* What the task asks
Take every line from the entries below that includes the word "does" and copy it.

* Records shown
Lemma reconcile_ok v now_ms st res st' :
  reconcile_end_to_end_reliable_destinations book adm names c lim v now_ms st = (res, st') -> dwindles lim st st' /\ calm st st'.
Proof.
  unfold reconcile_end_to_end_reliable_destinations. pose proof (same_calm lim _ _ (reconcile_receipts_same v st)) as [Hd Hc].
  destruct (bool_decide _); [by intros [= <- <-]|]. intros [Hd2 Hc2]%reconcile_all_ok. split; [by etransitivity|by eapply calm_trans].
Qed.

(** *** The service of the deadlines *)

Definition expired (q : rq) (now_ms : Z) (m : gmap Z EndToEndReliableSent) : list (Z * option Z) :=
  omap (fun e => match sweep lim q now_ms (fst e) (snd e) with Expired => Some (fst e, ordered_type (snd e)) | _ => None end) (entries m).

(** What the service does to the originals, after the topology was reconciled. *)
Definition service_event (v : View) (changed : bool) (now_ms : Z) (st : Deliveries) (q : rq) : Event :=
  match (if changed then reconcile_end_to_end_reliable_destinations book adm names c lim v now_ms st else (Ok tt, st)) with
  | (Err _, _) => Other
  | (Ok _, st) => Service (retried lim q now_ms (end_to_end_reliable_tx st)) (expired q now_ms (end_to_end_reliable_tx st))
  end.

Lemma sweep_retry q now_ms id o : sweep lim q now_ms id o = Retry -> sent_retries o < reliable_max_retries lim.
Proof. unfold sweep. destruct (_ || _); [done|]. destruct (_ <=? _) eqn:Em; [done|]. by apply Z.leb_gt in Em. Qed.

Lemma expired_spec q now_ms m id ty :
  (id, ty) ∈ expired q now_ms m <-> exists o, m !! id = Some o /\ ordered_type o = ty /\ sweep lim q now_ms id o = Expired.
Proof.
  unfold expired. rewrite list_elem_of_omap. split.
  - intros ([i o] & Hi%entries_lookup & He). cbn in He. destruct (sweep lim q now_ms i o) eqn:Es; simplify_eq. by exists o.
  - intros (o & Ho & <- & Hs). exists (id, o). rewrite entries_lookup. cbn. by rewrite Hs.
Qed.

Lemma failed_types_spec q now_ms m t : t ∈ failed_types lim q now_ms m <-> exists id, (id, Some t) ∈ expired q now_ms m.
Proof.
  unfold failed_types. rewrite list_elem_of_omap. setoid_rewrite expired_spec. split.
  - intros ([i o] & Hi%entries_lookup & He). cbn in He. exists i, o. destruct (sweep lim q now_ms i o); done.
  - intros (i & o & Ho & Ht & Hs). exists (i, o). rewrite entries_lookup. cbn. by rewrite Hs.
Qed.

Lemma retried_spec q now_ms m id : id ∈ retried lim q now_ms m <-> exists o, m !! id = Some o /\ sweep lim q now_ms id o = Retry.
Proof.
  unfold retried. rewrite list_elem_of_omap. split.
  - intros ([i o] & Hi%entries_lookup & He). cbn in He. destruct (sweep lim q now_ms i o) eqn:Es; simplify_eq. by exists o.
  - intros (o & Ho & Hs). exists (id, o). rewrite entries_lookup. cbn. by rewrite Hs.
Qed.

Lemma of_failed_spec q now_ms m o : of_failed_type (failed_types lim q now_ms m) o = true <->
  exists t x, ordered_type o = Some t /\ (x, Some t) ∈ expired q now_ms m.
Proof.
  unfold of_failed_type. destruct (ordered_type o) as [t|]; [|split; [done|by intros (? & ? & ? & _)]].
  rewrite one_of_spec, failed_types_spec. split; [intros [x Hx]; eauto|intros (t' & x & [= <-] & Hx); eauto].
Qed.

(** The sweep and what it takes with it. *)
Definition after_sweep (q : rq) (now_ms : Z) (st : Deliveries) : Deliveries :=
  with_originals (fun m => filter (fun e => of_failed_type (failed_types lim q now_ms m) (snd e) = false) (swept lim q now_ms m)) st.

Lemma after_sweep_lookup q now_ms st id o' : end_to_end_reliable_tx (after_sweep q now_ms st) !! id = Some o' <->
  exists o, end_to_end_reliable_tx st !! id = Some o /\ of_failed_type (failed_types lim q now_ms (end_to_end_reliable_tx st)) o = false /\
    match sweep lim q now_ms id o with Keep => o' = o | Expired => False | Retry => o' = next_retry o end.
Proof.
  cbn. rewrite map_lookup_filter_Some. unfold swept. rewrite map_lookup_imap. cbn. destruct (end_to_end_reliable_tx st !! id) as [o|] eqn:Eo; cbn.
  - split.
    + intros [H Hf]. exists o. split; [done|]. destruct (sweep lim q now_ms id o); simplify_eq; done.
    + intros (o1 & [= <-] & Hf & Hs). destruct (sweep lim q now_ms id o); subst; done.
  - split; [by intros [? _]|by intros (? & ? & _)].
Qed.

Lemma after_sweep_dwindles q now_ms st : dwindles lim st (after_sweep q now_ms st).
Proof.
  split; [done|]. intros id o' (o & Ho & _ & Hs)%after_sweep_lookup. exists o. split; [done|].
  destruct (sweep lim q now_ms id o) eqn:Es; subst; [split_and!; done || lia|done|].
  apply sweep_retry in Es. cbn. split_and!; done || lia.
Qed.

Lemma after_sweep_carries q now_ms st :
  carries (Service (retried lim q now_ms (end_to_end_reliable_tx st)) (expired q now_ms (end_to_end_reliable_tx st))) st (after_sweep q now_ms st).
Proof.
  intros id o Ho. destruct (of_failed_type (failed_types lim q now_ms (end_to_end_reliable_tx st)) o) eqn:Ef.
  - right. right. right. apply of_failed_spec in Ef as (t & x & ? & ?). by exists x, t.
  - destruct (sweep lim q now_ms id o) eqn:Es.
    + left. exists o. split; [apply after_sweep_lookup; exists o; by rewrite Es|]. split; cbn; try done; [set_solver|].
      destruct (one_of _ _) eqn:E1; [|lia]. apply one_of_spec, retried_spec in E1 as (? & ? & ?). congruence.
    + right. right. left. apply expired_spec. by exists o.
    + left. exists (next_retry o). split; [apply after_sweep_lookup; exists o; by rewrite Es|]. split; cbn; try done; [set_solver|].
      replace (one_of _ _) with true; [done|]. symmetry. apply one_of_spec, retried_spec. by exists o.
Qed.
(** One more owner; the count does not pass the largest integer. *)
Definition add_ref (i : nat) (st : Arena) : option Arena :=
  s ← slots st !! i; n ← checked_add (refs s) 1; Some (set_slot i (with_refs n s) st).

(** A shared buffer that is parked already gives another handle of its slot.  The
    address is only a hint, the bytes are compared. *)
Definition shared_with (st : Arena) (b : bytes) (src : Z) (s : Slot) : Prop :=
  refs s <> 0 /\ compressed s = false /\ source s = src /\ slot_len s = zlen b /\ contents st s = b.
#[export] Instance shared_with_dec st b src s : Decision (shared_with st b src s).
Proof. unfold shared_with. apply _. Defined.

Definition insert (b : bytes) (logical : Z) (comp : bool) (src : Z) (st : Arena) : option (result StoredBytes * Arena) :=
  if is_empty b then Some (Ok {| handle_slot := None; handle_len := logical |}, st)
  else match (if src =? 0 then None else list_find (shared_with st b src) (slots st)) with
       | Some (i, _) => st ← add_ref i st; Some (Ok {| handle_slot := Some i; handle_len := logical |}, st)
       | None =>
           '(r, st) ← reserve (zlen b) comp src st;
           match r with
           | Err e => Some (Err e, st)
           | Ok slot =>
               s ← slots st !! slot;
               Some (Ok {| handle_slot := Some slot; handle_len := logical |}, set_bytes (overwrite (arena_bytes st) (offset s) b) st)
           end
       end.

Definition store (b : bytes) (st : Arena) : option (result StoredBytes * Arena) := insert b (zlen b) false 0 st.
Definition store_shared (b : bytes) (address : Z) (st : Arena) : option (result StoredBytes * Arena) := insert b (zlen b) false address st.

Definition clone_handle (h : StoredBytes) (st : Arena) : option Arena :=
  match handle_slot h with Some i => add_ref i st | None => Some st end.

* Worked solution
(** What the service does to the originals, after the topology was reconciled. *)
(** One more owner; the count does not pass the largest integer. *)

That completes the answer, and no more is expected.